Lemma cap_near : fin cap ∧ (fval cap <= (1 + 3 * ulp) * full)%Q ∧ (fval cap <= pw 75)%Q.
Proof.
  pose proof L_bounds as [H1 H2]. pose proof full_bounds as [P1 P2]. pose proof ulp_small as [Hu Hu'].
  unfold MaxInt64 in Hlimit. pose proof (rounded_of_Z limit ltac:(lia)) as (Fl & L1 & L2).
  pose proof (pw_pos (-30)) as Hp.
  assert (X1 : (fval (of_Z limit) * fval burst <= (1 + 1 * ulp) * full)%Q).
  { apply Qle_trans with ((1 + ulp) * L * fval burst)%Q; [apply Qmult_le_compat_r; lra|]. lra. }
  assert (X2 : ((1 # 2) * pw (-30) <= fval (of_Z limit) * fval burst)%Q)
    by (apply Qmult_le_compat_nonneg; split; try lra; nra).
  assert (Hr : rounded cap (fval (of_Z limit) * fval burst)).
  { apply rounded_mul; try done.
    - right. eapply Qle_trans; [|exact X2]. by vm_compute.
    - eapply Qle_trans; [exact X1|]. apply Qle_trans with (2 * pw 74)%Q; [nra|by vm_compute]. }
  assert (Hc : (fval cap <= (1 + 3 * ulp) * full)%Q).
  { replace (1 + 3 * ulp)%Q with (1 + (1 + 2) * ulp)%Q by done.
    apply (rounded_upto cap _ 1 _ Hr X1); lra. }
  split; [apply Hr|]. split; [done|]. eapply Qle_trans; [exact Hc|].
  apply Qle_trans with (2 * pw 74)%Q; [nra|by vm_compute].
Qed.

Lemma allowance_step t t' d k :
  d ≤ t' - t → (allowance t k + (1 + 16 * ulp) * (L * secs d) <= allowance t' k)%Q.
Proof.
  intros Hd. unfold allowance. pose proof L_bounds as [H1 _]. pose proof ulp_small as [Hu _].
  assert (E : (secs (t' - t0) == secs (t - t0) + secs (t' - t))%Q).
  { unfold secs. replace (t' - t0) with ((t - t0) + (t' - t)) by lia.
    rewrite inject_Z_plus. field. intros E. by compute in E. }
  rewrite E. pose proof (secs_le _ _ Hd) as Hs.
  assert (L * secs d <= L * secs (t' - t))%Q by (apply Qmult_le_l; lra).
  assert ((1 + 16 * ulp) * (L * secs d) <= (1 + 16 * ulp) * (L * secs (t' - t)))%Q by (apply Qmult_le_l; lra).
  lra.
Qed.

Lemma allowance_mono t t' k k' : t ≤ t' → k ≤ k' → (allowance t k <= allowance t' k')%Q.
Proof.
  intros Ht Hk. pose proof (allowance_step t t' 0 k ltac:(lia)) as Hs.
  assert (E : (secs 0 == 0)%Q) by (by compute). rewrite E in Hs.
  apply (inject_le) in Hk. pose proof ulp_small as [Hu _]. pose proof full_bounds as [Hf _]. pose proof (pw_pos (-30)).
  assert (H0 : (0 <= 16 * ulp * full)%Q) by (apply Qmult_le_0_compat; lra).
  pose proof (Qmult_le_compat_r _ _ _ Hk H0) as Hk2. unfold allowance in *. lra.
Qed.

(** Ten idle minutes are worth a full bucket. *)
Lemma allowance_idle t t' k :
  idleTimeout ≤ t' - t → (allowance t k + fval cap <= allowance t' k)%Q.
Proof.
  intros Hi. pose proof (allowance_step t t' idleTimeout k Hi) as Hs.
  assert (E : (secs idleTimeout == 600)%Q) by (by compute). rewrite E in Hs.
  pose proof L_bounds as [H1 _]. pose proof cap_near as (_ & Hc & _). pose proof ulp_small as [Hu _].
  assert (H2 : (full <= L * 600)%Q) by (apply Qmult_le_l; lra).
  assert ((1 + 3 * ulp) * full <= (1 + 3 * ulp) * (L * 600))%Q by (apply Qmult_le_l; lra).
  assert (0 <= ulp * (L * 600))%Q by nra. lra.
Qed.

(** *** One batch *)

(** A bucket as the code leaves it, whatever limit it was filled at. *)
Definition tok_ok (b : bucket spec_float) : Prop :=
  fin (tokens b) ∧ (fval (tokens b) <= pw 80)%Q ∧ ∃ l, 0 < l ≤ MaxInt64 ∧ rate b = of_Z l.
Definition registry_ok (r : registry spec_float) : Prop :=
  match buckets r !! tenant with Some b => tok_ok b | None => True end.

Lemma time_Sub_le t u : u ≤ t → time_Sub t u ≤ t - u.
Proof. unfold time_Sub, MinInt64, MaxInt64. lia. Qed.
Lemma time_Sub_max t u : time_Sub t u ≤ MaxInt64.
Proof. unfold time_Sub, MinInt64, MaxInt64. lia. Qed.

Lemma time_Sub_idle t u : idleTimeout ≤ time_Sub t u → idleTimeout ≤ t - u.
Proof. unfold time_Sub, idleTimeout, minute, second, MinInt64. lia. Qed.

◇ ◇ ◇

# PROBLEM STATEMENT
Exact retyping of all the entries is required.

# RESPONSE TO THE TASK
Lemma cap_near : fin cap ∧ (fval cap <= (1 + 3 * ulp) * full)%Q ∧ (fval cap <= pw 75)%Q.
Proof.
  pose proof L_bounds as [H1 H2]. pose proof full_bounds as [P1 P2]. pose proof ulp_small as [Hu Hu'].
  unfold MaxInt64 in Hlimit. pose proof (rounded_of_Z limit ltac:(lia)) as (Fl & L1 & L2).
  pose proof (pw_pos (-30)) as Hp.
  assert (X1 : (fval (of_Z limit) * fval burst <= (1 + 1 * ulp) * full)%Q).
  { apply Qle_trans with ((1 + ulp) * L * fval burst)%Q; [apply Qmult_le_compat_r; lra|]. lra. }
  assert (X2 : ((1 # 2) * pw (-30) <= fval (of_Z limit) * fval burst)%Q)
    by (apply Qmult_le_compat_nonneg; split; try lra; nra).
  assert (Hr : rounded cap (fval (of_Z limit) * fval burst)).
  { apply rounded_mul; try done.
    - right. eapply Qle_trans; [|exact X2]. by vm_compute.
    - eapply Qle_trans; [exact X1|]. apply Qle_trans with (2 * pw 74)%Q; [nra|by vm_compute]. }
  assert (Hc : (fval cap <= (1 + 3 * ulp) * full)%Q).
  { replace (1 + 3 * ulp)%Q with (1 + (1 + 2) * ulp)%Q by done.
    apply (rounded_upto cap _ 1 _ Hr X1); lra. }
  split; [apply Hr|]. split; [done|]. eapply Qle_trans; [exact Hc|].
  apply Qle_trans with (2 * pw 74)%Q; [nra|by vm_compute].
Qed.

Lemma allowance_step t t' d k :
  d ≤ t' - t → (allowance t k + (1 + 16 * ulp) * (L * secs d) <= allowance t' k)%Q.
Proof.
  intros Hd. unfold allowance. pose proof L_bounds as [H1 _]. pose proof ulp_small as [Hu _].
  assert (E : (secs (t' - t0) == secs (t - t0) + secs (t' - t))%Q).
  { unfold secs. replace (t' - t0) with ((t - t0) + (t' - t)) by lia.
    rewrite inject_Z_plus. field. intros E. by compute in E. }
  rewrite E. pose proof (secs_le _ _ Hd) as Hs.
  assert (L * secs d <= L * secs (t' - t))%Q by (apply Qmult_le_l; lra).
  assert ((1 + 16 * ulp) * (L * secs d) <= (1 + 16 * ulp) * (L * secs (t' - t)))%Q by (apply Qmult_le_l; lra).
  lra.
Qed.

Lemma allowance_mono t t' k k' : t ≤ t' → k ≤ k' → (allowance t k <= allowance t' k')%Q.
Proof.
  intros Ht Hk. pose proof (allowance_step t t' 0 k ltac:(lia)) as Hs.
  assert (E : (secs 0 == 0)%Q) by (by compute). rewrite E in Hs.
  apply (inject_le) in Hk. pose proof ulp_small as [Hu _]. pose proof full_bounds as [Hf _]. pose proof (pw_pos (-30)).
  assert (H0 : (0 <= 16 * ulp * full)%Q) by (apply Qmult_le_0_compat; lra).
  pose proof (Qmult_le_compat_r _ _ _ Hk H0) as Hk2. unfold allowance in *. lra.
Qed.

(** Ten idle minutes are worth a full bucket. *)
Lemma allowance_idle t t' k :
  idleTimeout ≤ t' - t → (allowance t k + fval cap <= allowance t' k)%Q.
Proof.
  intros Hi. pose proof (allowance_step t t' idleTimeout k Hi) as Hs.
  assert (E : (secs idleTimeout == 600)%Q) by (by compute). rewrite E in Hs.
  pose proof L_bounds as [H1 _]. pose proof cap_near as (_ & Hc & _). pose proof ulp_small as [Hu _].
  assert (H2 : (full <= L * 600)%Q) by (apply Qmult_le_l; lra).
  assert ((1 + 3 * ulp) * full <= (1 + 3 * ulp) * (L * 600))%Q by (apply Qmult_le_l; lra).
  assert (0 <= ulp * (L * 600))%Q by nra. lra.
Qed.

(** *** One batch *)

(** A bucket as the code leaves it, whatever limit it was filled at. *)
Definition tok_ok (b : bucket spec_float) : Prop :=
  fin (tokens b) ∧ (fval (tokens b) <= pw 80)%Q ∧ ∃ l, 0 < l ≤ MaxInt64 ∧ rate b = of_Z l.
Definition registry_ok (r : registry spec_float) : Prop :=
  match buckets r !! tenant with Some b => tok_ok b | None => True end.

Lemma time_Sub_le t u : u ≤ t → time_Sub t u ≤ t - u.
Proof. unfold time_Sub, MinInt64, MaxInt64. lia. Qed.
Lemma time_Sub_max t u : time_Sub t u ≤ MaxInt64.
Proof. unfold time_Sub, MinInt64, MaxInt64. lia. Qed.

Lemma time_Sub_idle t u : idleTimeout ≤ time_Sub t u → idleTimeout ≤ t - u.
Proof. unfold time_Sub, idleTimeout, minute, second, MinInt64. lia. Qed.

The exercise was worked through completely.